When taking the history, ensure that there are no contraindications to bronchoscopy for the purpose of BAL, such as myocardial infarction within the past four weeks or unstable angina, hemodynamic instability, uncontrolled arrhythmias and refractory hypoxemia.
Taking note of smoking status and exposure history is also important to give the substantial effect smoking has on the cellular composition of BAL, namely many more neutrophils and macrophages than in nonsmokers.
The paucity of good evidence to support specific values for a normal BAL, leaves us to pay attention to the specific cell line cut offs that certain support diagnoses such as:
Progressively darkening aliquots of bloody BAL fluid is highly suggestive of DAH. Hemosiderin-laden macrophages can also be evident on BAL analysis.
If chronic berylliosis is suspected, a positive lymphocyte proliferation test will be positive.
BAL is an excellent method of obtaining specimens to rule out opportunistic infections in immunocompromised individuals. It is important to combine culture results with cytology which may show viral intranuclear or intracytoplasmic inclusion bodies on examination of pulmonary epithelial cells. this may help identify viruses like herpes simplex and CMV. BAL is also very useful for detection of fungi and mycobacteria which may not always be identified in blood. The one big disadvantage of BAL is that many potentially pathogenic microorganism may have colonized the airways in the absence of any clinical disease and hence their recovery may not be meaningful.

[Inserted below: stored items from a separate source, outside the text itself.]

Lemma inv_critical w packet s r : writer_inv w -> send_critical packet (calls w) (mailbox w) = (s, r) ->
  writer_inv (WriterWorld s (thread w) (written w) (S (calls w)) (accepted w)).
Proof.
  intros Hi. unfold send_critical. destruct (writer_ready (mailbox w)); [| intros [= <- _]; by apply inv_later].
  destruct (Nat.leb_spec ORDINARY_CRITICAL_LIMIT (length (critical (mailbox w)))); intros [= <- _]; [by apply inv_later |].
  pose proof (inv_later _ Hi) as []. clear Hi.
  split; unfold line, all_releases, resyncs, gone, waiting in *; cbn [mailbox critical reliable latest_move resyncing closed write_error
    thread written calls accepted] in *; rewrite ?omap_snoc; cbn [release_stamp option_list]; rewrite ?app_nil_r; try done.
  rewrite length_app. cbn [length]. lia.
Qed.

Lemma ready_open s : writer_ready s = Ok tt -> closed s = false /\ write_error s = None.
Proof. unfold writer_ready. destruct (write_error s); [done |]. by destruct (closed s). Qed.

Lemma kept_more l l' rs rs' t : kept l rs t -> l ⊆ l' -> rs ⊆ rs' -> kept l' rs' t.
Proof. intros [H | (r & H & Hr)] Hl Hs; [left; auto |]. right. exists r. auto. Qed.

(** An input that is accepted comes last. *)
Lemma ordered_accept l rs n move taken error : ordered l rs n move taken error -> ordered (l ++ [n]) rs (S n) move (taken ++ [n]) error.
Proof.
  intros (H1 & H2 & H3 & H4). apply Forall_app in H2 as [H2 H2']. split_and!; auto.
  - by apply sorted_snoc.
  - rewrite !Forall_app. split_and!; [| constructor; [lia | done] |]; eapply Forall_impl; try eassumption; cbn; lia.
  - intros He. apply Forall_app. split.
    + eapply Forall_impl; [by apply H4 |]. intros t Ht. eapply kept_more; [exact Ht | set_solver | done].
    + constructor; [| done]. left. set_solver.
Qed.

(** After an overflow what has not left is lost, and the release is next. *)
Lemma ordered_overflow l k rs n move taken error : ordered (l ++ k) rs n move taken error ->
  ordered (l ++ [n]) (rs ++ [n]) (S n) None taken error.
Proof.
  intros (H1 & H2 & H3 & H4). rewrite !Forall_app in H2. destruct H2 as [[H2 H2k] H2'].
  split_and!; auto; [| | done |].
  - apply sorted_snoc; [| done]. rewrite <- (app_nil_r l). eapply sorted_without. by rewrite app_nil_r.
  - rewrite !Forall_app. split_and!; try (constructor; [lia | done]); eapply Forall_impl; try eassumption; cbn; lia.
  - intros He. eapply Forall_impl; [by apply H4 |]. intros t [Ht | (r & Hr & Hlt)].
    + apply elem_of_app in Ht as [Ht | Ht]; [left; set_solver |]. right. exists n. split; [set_solver |].
      rewrite Forall_forall in H2k. auto.
    + right. exists r. split; [set_solver | done].
Qed.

The use of BAL has been extensively studies in patients with interstitial lung disorders like hypersensitivity pneumonitis, sarcoidosis and idiopathic pulmonary fibrosis. Unfortunately, the findings of BAL are frequently not specific for these lung disorders and thus, the physician must also incorporate the clinical and imaging findings before making the diagnosis. In some disorders like acute eosinophilic pneumonia, BAL has saved the patient an unnecessary lung biopsy
BAL is also proving to be useful in evaluating individuals with occupational exposures to asbestos and other silicates. These macrophage-ingested occupational dust particles is usually visible in the fluid under polarized light. BAL cytology is also useful for evaluating patients with malignancies of the airways.
For the most part, BAL is performed for diagnostic purposes. However, BAL is uniquely used for the treatment of pulmonary alveolar proteinosis. This involves instilling 30 to 50 liters of sterile saline through a double lumen endotracheal tube while the patient is under general anesthesia.
The most common risks of the procedure are similar to those seen in flexible bronchoscopy. They include transient hypoxemia, post-BAL fever (seen in up to 30% of patients), bronchospasm, and very rarely pneumothorax. Given the low incidence, routine chest x-ray after the procedure is not performed unless clinically indicated.
Both the primary caregiver and nurse practitioner should be familiar with BAL. The technique involves instillation of sterile normal saline into a subsegment of the lung, followed by suction and collection of the instillation for analysis. This procedure is typically facilitated by the introduction of a flexible bronchoscope into a sub-segment of the lung. The procedure as we know it today was popularized in 1974 by the work of American physicians, Reynolds and Newball, in Maryland. Today, it serves predominantly as a diagnostic tool for the evaluation of lower respiratory tract pathology and in some uncommon conditions, also has therapeutic utility. While any health professional can perform BAL, the procedure is best performed by a pulmonologist or thoracic surgeon for optimal results.